Losing My Sanity
Posted By Cherrie Webb on May 19, 2013
I spent the day trying to organize my house. I’m no good at it and I know it. It depresses me. My surroundings depress me. Hubby can’t see it. Or maybe he’s been looking at it so long that for him, my depression is the norm. I am careful who I tell about this. Few would understand. I attend counseling at a place that doesn’t feel safe. It is not welcoming or friendly. I have little in common with the other inmates (clients-patients-consumers) that are there with me. The staff is condescending and incredibly cruel. I am there because there are few places that I can go that I can afford. And honestly, I don’t know of any other place to go. This is the state of mental health care in Oklahoma.
I hate being lumped in with other people. I don’t mind recognizing the commonalities – like the symptoms of bipolar disorder or schizophrenia. But when I am categorized as being Forrest Gump because that’s the lowest denominator that someone has become accustomed to assisting, that’s when I really want to lose it. I’ve said many, many times… “I know how to tie my shoes, I’m just going through a manic episode right now”. They don’t realize that we are not all molded the same. Or at least they could treat us like we’re not.

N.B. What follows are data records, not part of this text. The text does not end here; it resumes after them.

Lemma create_file_interrupted_witness :
  exists w1 written rest,
    create_file Demo.platform "todo.txt" "buy milk" Scenario.disk_full
    = (Return [("success", VBool false);
               ("error", VStr "Failed to create file: [Errno 28] No space left on device")],
       w1) /\
    "buy milk" = written ++ rest /\
    written = "buy" /\
    files w1 !! "mcp_workspace/todo.txt" = Some (File written 1700000100) /\
    create_file Demo.platform "todo.txt" "buy milk" w1
    = (Return [("success", VBool false);
               ("error", VStr "File todo.txt already exists");
               ("path", VStr "mcp_workspace/todo.txt")],
       w1).
Proof.
  exact (create_file_interrupted Demo.platform "todo.txt" "buy milk"
           Scenario.disk_full
           (Exc OSError "[Errno 28] No space left on device")
           eq_refl eq_refl eq_refl).
Defined.

(** X6.  Directories are left alone.  When the target path is a
    directory, [read_file] and [delete_file] return [success = false]
    with their "Failed to ..." message and change nothing, and
    [create_file] reports that the name already exists. *)
Theorem directory_untouched (P : platform) (filename content : string) (w : world)
  (size mtime : Z)
  (Hdir : files w !! workdir_join P filename = Some (Directory size mtime)) :
  (exists msg,
      read_file P filename w
      = (Return [("success", VBool false);
                 ("error", VStr ("Failed to read file: " ++ msg))], w)) /\
  (exists msg,
      delete_file P filename w
      = (Return [("success", VBool false);
                 ("error", VStr ("Failed to delete file: " ++ msg))], w)) /\
  create_file P filename content w
  = (Return [("success", VBool false);
             ("error", VStr ("File " ++ filename ++ " already exists"));
             ("path", VStr (workdir_join P filename))],
     w).
Proof.
  split; [|split].
  - step_fs. rewrite Hdir. cbn.
    destruct (fault w (SysOpenR _)); cbn; [by eexists|].
    rewrite Hdir. by eexists.
  - step_fs. rewrite Hdir. cbn.
    destruct (fault w (SysUnlink _)); cbn; [by eexists|].
    rewrite Hdir. by eexists.
  - by eapply create_file_present.
Qed.

Lemma directory_untouched_witness :
  (exists msg,
      read_file Demo.platform "archive" Scenario.with_directory
      = (Return [("success", VBool false);
                 ("error", VStr ("Failed to read file: " ++ msg))],
         Scenario.with_directory)) /\
  (exists msg,
      delete_file Demo.platform "archive" Scenario.with_directory
      = (Return [("success", VBool false);
                 ("error", VStr ("Failed to delete file: " ++ msg))],
         Scenario.with_directory)) /\
  create_file Demo.platform "archive" "text" Scenario.with_directory
  = (Return [("success", VBool false);
             ("error", VStr "File archive already exists");
             ("path", VStr "mcp_workspace/archive")],
     Scenario.with_directory).
Proof.
  exact (directory_untouched Demo.platform "archive" "text"
           Scenario.with_directory 4096 1690000000 eq_refl).
Defined.

(** ** Footprint *)

Lemma preserves_world_ret {A} (a : A) : preserves_world (ret a).
Proof. by intros w. Qed.

Lemma preserves_world_raise {A} (e : exc) : preserves_world (@raise A e).
Proof. by intros w. Qed.

Lemma preserves_world_lift {A} (o : outcome A) : preserves_world (lift o).
Proof. by intros w. Qed.

Lemma preserves_world_get_world : preserves_world get_world.
Proof. by intros w. Qed.

Lemma preserves_world_bind {A B} (c : M A) (k : A -> M B) :
  preserves_world c -> (forall a, preserves_world (k a)) ->
  preserves_world (bind c k).
Proof.
  intros Hc Hk w. unfold bind. specialize (Hc w).
  destruct (c w) as [[a|e] w1]; simpl in *; subst; [apply Hk | reflexivity].
Qed.

Lemma preserves_world_try_except {A} (body : M A) (handler : exc -> M A) :
  preserves_world body -> (forall e, preserves_world (handler e)) ->
  preserves_world (try_except body handler).
Proof.
  intros Hc Hk w. unfold try_except. specialize (Hc w).
  destruct (body w) as [[a|e] w1]; simpl in *; subst; [reflexivity | apply Hk].
Qed.

Lemma preserves_world_check_fault s : preserves_world (check_fault s).
Proof.
  intros w. unfold check_fault, bind, get_world. cbn.
  by destruct (fault w s).
Qed.

Lemma preserves_world_with_client {A} (body : M A) :
  preserves_world body -> preserves_world (with_client body).
Proof.
  intros Hb w. unfold with_client, bind, check_fault, get_world. cbn.
  destruct (fault w SysClientOpen); [reflexivity|]. cbn.
  specialize (Hb w). destruct (body w) as [r w1]. simpl in Hb. subst.
  by destruct (fault w SysClientClose).
Qed.

Lemma preserves_world_observe {A} (f : world -> M A) :
  (forall w0, preserves_world (f w0)) ->
  preserves_world (bind get_world f).
Proof.
  intros Hf. apply preserves_world_bind; [apply preserves_world_get_world|].
  exact Hf.
Qed.

Create HintDb preserves_world.
#[local] Hint Resolve preserves_world_ret preserves_world_raise
  preserves_world_lift preserves_world_get_world preserves_world_check_fault
  : preserves_world.

Ltac preserves :=
  repeat first
    [ solve [auto with preserves_world]
    | apply preserves_world_try_except; [|intros ?]
    | apply preserves_world_with_client
    | apply preserves_world_bind; [|intros ?]
    | match goal with
      | |- preserves_world (if ?b then _ else _) => destruct b
      | |- preserves_world (match ?x with _ => _ end) => destruct x
      end
    | progress cbv zeta ].

Lemma preserves_world_path_exists p : preserves_world (path_exists p).
Proof. unfold path_exists. preserves. Qed.

Lemma preserves_world_path_is_file p : preserves_world (path_is_file p).
Proof. unfold path_is_file. preserves. Qed.

Lemma preserves_world_read_text p : preserves_world (read_text p).
Proof. unfold read_text. preserves. Qed.

Lemma preserves_world_path_stat p : preserves_world (path_stat p).
Proof. unfold path_stat. preserves. Qed.

Lemma preserves_world_client_get url params : preserves_world (client_get url params).
Proof. unfold client_get. preserves. Qed.

Lemma preserves_world_py_get v k default : preserves_world (py_get v k default).
Proof. unfold py_get. preserves. Qed.

Lemma preserves_world_py_item0 v : preserves_world (py_item0 v).
Proof. unfold py_item0. preserves. Qed.

Lemma preserves_world_py_getitem d k : preserves_world (py_getitem d k).
Proof. unfold py_getitem. preserves. Qed.

Lemma preserves_world_random_choice {A} (l : list A) : preserves_world (random_choice l).
Proof. unfold random_choice. preserves. Qed.

Lemma preserves_world_workdir_iterdir P : preserves_world (workdir_iterdir P).
Proof. unfold workdir_iterdir. preserves. Qed.

#[local] Hint Resolve preserves_world_path_exists preserves_world_path_is_file
  preserves_world_read_text preserves_world_path_stat preserves_world_client_get
  preserves_world_py_get preserves_world_py_item0 preserves_world_py_getitem
  preserves_world_random_choice preserves_world_workdir_iterdir
  : preserves_world.

Lemma preserves_world_list_files_loop P paths :
  forall acc, preserves_world (list_files_loop P paths acc).
Proof. induction paths as [|p rest IH]; intros acc; simpl; preserves. Qed.

Lemma preserves_world_read_file P filename : preserves_world (read_file P filename).
Proof. unfold read_file. preserves. Qed.

Lemma preserves_world_list_files P : preserves_world (list_files P).
Proof.
  unfold list_files. pose proof (preserves_world_list_files_loop P). preserves.
Qed.

Lemma preserves_world_get_weather_live city : preserves_world (get_weather_live city).
Proof. unfold get_weather_live. preserves. Qed.

Lemma preserves_world_get_weather city : preserves_world (get_weather city).
Proof.
  unfold get_weather, get_weather_fallback.
  pose proof (preserves_world_get_weather_live city). preserves.
Qed.

Lemma preserves_world_get_random_quote_live : preserves_world get_random_quote_live.
Proof. unfold get_random_quote_live. preserves. Qed.

Lemma preserves_world_get_random_quote : preserves_world get_random_quote.
Proof.
  unfold get_random_quote, get_random_quote_fallback.
  pose proof preserves_world_get_random_quote_live. preserves.
Qed.

Lemma preserves_world_process_json_data P s : preserves_world (process_json_data P s).
Proof. unfold process_json_data, process_json_data_body. preserves. Qed.

(** X7.  Read-only tools.  A call of [read_file], [list_files],
    [get_weather], [get_random_quote] or [process_json_data] leaves
    the world, the workspace files with it, exactly as it was,
    whatever it returns and whichever calls fail. *)
Theorem reading_calls_preserve_world (P : platform) (req : request) (w : world)
  (Hread : target_path P req = None) :
  snd (call P req w) = w.
Proof.
  destruct req; try discriminate; cbn [call].
  - apply preserves_world_read_file.
  - apply preserves_world_list_files.
  - apply preserves_world_get_weather.
  - apply preserves_world_get_random_quote.
  - apply preserves_world_process_json_data.
Qed.

Lemma reading_calls_preserve_world_witness :
  snd (call Demo.platform (ReadFile "notes.txt") Demo.offline) = Demo.offline.
Proof.
  exact (reading_calls_preserve_world Demo.platform (ReadFile "notes.txt")
           Demo.offline eq_refl).
Defined.

(** ** The file listing *)

Lemma path_stat_file p w content mtime :
  files w !! p = Some (File content mtime) ->
  path_stat p w
  = match fault w (SysStat p) with
    | Some e => (Raise e, w)
    | None => (Return (utf8_size content, mtime), w)
    end.
Proof.
  intros Hp. unfold path_stat, bind, check_fault, get_world, raise, ret. cbn.
  destruct (fault w (SysStat p)); cbn; [reflexivity|]. by rewrite Hp.
Qed.

Lemma list_files_loop_step P p rest acc w :
  list_files_loop P (p :: rest) acc w
  = match fault w (SysIsFile p) with
    | Some e => (Raise e, w)
    | None =>
        match files w !! p with
        | Some (File content mtime) =>
            match fault w (SysStat p) with
            | Some e => (Raise e, w)
            | None =>
                list_files_loop P rest (acc ++ [file_entry P p content mtime])%list w
            end
        | _ => list_files_loop P rest acc w
        end
    end.
Proof.
  cbn [list_files_loop]. unfold bind at 1.
  unfold path_is_file, bind, check_fault, get_world, raise, ret. cbn.
  destruct (fault w (SysIsFile p)); [reflexivity|]. cbn.
  destruct (files w !! p) as [[content mtime|size mtime]|] eqn:Hp;
    try reflexivity.
  unfold bind. rewrite (path_stat_file _ _ _ _ Hp).
  destruct (fault w (SysStat p)); reflexivity.
Qed.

This is why I love love love being alone. Be beware! If you stay alone too much then there’s something wrong with you too. Nevermind the insanity that is all around you. You must get out and engage. The more I am around other people, the more I enjoy being in my own company. My inner voices and me have the greatest conversations- okay a few of the friends in my head need to be talked off the ledge, but sometimes, the ledge is a good place to be, Somebody out there knows exactly what I’m saying.
I have felt for the longest time that I don’t fit in well. I do me. Why can’t others be content with that? Why must I take meds that make me more like them when being like them makes me want to do the things that they give me meds for?
I think, therefore I ramble. Off to do something socially accepted as productive.